David Boulter

Personal information
- Full name: David Arthur Boulter
- Date of birth: 5 October 1962 (age 63)
- Place of birth: Stepney, England
- Position: Full back

Youth career
- 0000–1981: Crystal Palace

Senior career*
- Years: Team / Apps / (Gls)
- 1981–1982: Crystal Palace / 16 / (0)
- 1981: → MyPa (loan) / 13 / (0)
- 1982–1983: Crawley Town
- 1983–1984: Enfield / 5 / (0)

= David Boulter =

English footballer

David Arthur Boulter (born 5 October 1962) is an English, retired professional footballer who played as a full back and made 16 appearances in the Football League for Crystal Palace.

==Playing career==
Boulter was born HACKNEY, Greater London.

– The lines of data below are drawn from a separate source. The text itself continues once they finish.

(** X10.  The counters and the report agree with what was done: in a run
    that returns after the pass, the requests are one for the page and
    one for each article counted in [totalArticleCount]; the interrupts
    of the bar, the entries of [errArticleInfo] and the lines of the
    failure report are as many as [errArticleCount], which is at most
    [totalArticleCount]; the summary is generated once. *)
Theorem report_matches_requests h pbm w url options st :
  main h pbm w url options = Normal (Ran st) ->
  count is_axios_get (trace st) = S (totalArticleCount st)
  /\ count is_bar_interrupt (trace st) = errArticleCount st
  /\ count is_failed_line (trace st) = errArticleCount st
  /\ length (errArticleInfo st) = errArticleCount st
  /\ errArticleCount st <= totalArticleCount st
  /\ count is_summary (trace st) = 1.
Proof.
  intros (info & n & nodes & st0 & stL & _ & _ & _ & Ht & He & Hn & Hi & Hloop & ->)%main_Ran_inv.
  apply loop_counted in Hloop as (H1 & H2 & H3 & H4 & H5 & H6).
  rewrite Ht, He, Hn, ?Hi in *. cbn in H1, H2, H3, H4, H5, H6.
  unfold set_trace, epilogue.
  cbn [trace totalArticleCount errArticleCount errArticleInfo].
  rewrite !count_app. rewrite H5, H6.
  repeat case_decide; rewrite ?count_app, ?count_failed_lines,
    ?count_other_lines by done; cbn.
  all: repeat split; lia.
Qed.

(** ** Directories and files *)

(** X11.  Every directory entry of the map has had its directory made:
    if there is an [fs.mkdir] event for the path of each directory entry
    at the start of the pass, there is one at its end. *)
Theorem directories_are_made h pbm w bookId bookPath articleUrlPrefix
    (items : list KnowledgeBase.Toc) (st st' : LoopState) :
  made h bookPath st ->
  loop h pbm w bookId bookPath articleUrlPrefix items st = Normal st' ->
  made h bookPath st'.
Proof.
  intros Hst Hloop.
  refine (loop_invariant h pbm w bookId bookPath articleUrlPrefix (made h bookPath)
            _ _ _ _ Hst Hloop).
  clear. intros x s s' _ Hs. unfold loopBody.
  destruct (KnowledgeBase.type x) as [type_|] eqn:Htype; [|by intros [= <-]].
  destruct (uuidMap s !! KnowledgeBase.uuid x) eqn:Hx; [by intros [= <-]|].
  destruct (isDirectory h type_ x) eqn:Hd.
  - unfold directory. destruct (dirItem (uuidMap s) x) as [e|] eqn:He; [|done].
    destruct (mkdir _ _ _); [done|]. intros [= <-] k e0 t0. cbn [uuidMap trace].
    rewrite lookup_insert. case_decide.
    + intros [= <-] _ _. apply elem_of_app. left. apply elem_of_app. right.
      destruct (dirItem_consistent _ _ _ He) as [-> _]. by left.
    + intros H0 Ht Hdir. apply elem_of_app. left. apply elem_of_app. left. by eapply Hs.
  - destruct (KnowledgeBase.url x) eqn:Hurl; intros [= <-]; [done|].
    intros k e0 t0. unfold article.
    destruct (downloadArticle _ _ _) as [events [b|message]]; cbn [uuidMap trace];
      rewrite lookup_insert; (case_decide;
      [ intros [= <-]; unfold leafItem; destruct (preItem _ _) as [[? ?] ?];
        cbn [toc]; rewrite Htype; intros [= <-]; congruence
      | intros H0 Ht Hdir; apply elem_of_app; left; by eapply Hs ]).
Qed.

(** X12.  The file of an article is written into the directory given to
    [mdImg.run]: with a parent entry whose path is the join of its
    titles, [savePath] is the path of the parent under the book path and
    [saveFilePath] is the file name under [savePath]; without a parent
    entry [savePath] is the book path with a trailing slash. *)
Theorem article_saved_in_parent_directory
    (bookId : Z) (bookPath articleUrlPrefix : jsstring)
    (m : gmap jsstring IProgressItem) (x : KnowledgeBase.Toc) :
  let params := articleParams bookId bookPath articleUrlPrefix m x in
  let fileName := sanitize (KnowledgeBase.title x) ++ js ".md" in
  (forall p, m !! KnowledgeBase.parent_uuid x = Some p -> consistent p ->
     Params.savePath params = bookPath ++ js "/" ++ path p
     /\ Params.saveFilePath params = Params.savePath params ++ js "/" ++ fileName)
  /\ (m !! KnowledgeBase.parent_uuid x = None ->
      Params.savePath params = bookPath ++ js "/"
      /\ Params.saveFilePath params = Params.savePath params ++ fileName).
Proof.
  unfold articleParams, leafItem, preItem. split.
  - intros p Hp [Hpath Hne]. rewrite Hp. cbn [Params.savePath Params.saveFilePath path].
    split; [done|]. rewrite join_snoc by done. rewrite <- Hpath.
    by rewrite <- !app_assoc.
  - intros Hp. rewrite Hp. cbn [Params.savePath Params.saveFilePath path].
    split; [done|]. simpl. by rewrite <- !app_assoc.
Qed.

He began his youth career at Crystal Palace and signed professional terms in 1981. In the summer of 1981 he had a two-month loan spell with Finnish second division side Myllykosken Pallo -47. Boulter made his Palace debut on 21 November 1981 in a 0–0 draw away to Oldham Athletic, and between then and the end of March 1982 missed only one league or cup game. However, he then lost his place as Paul Hinshelwood and Steve Lovell became the regular full-backs, and at the end of the season, he moved on to non-league football with Crawley Town.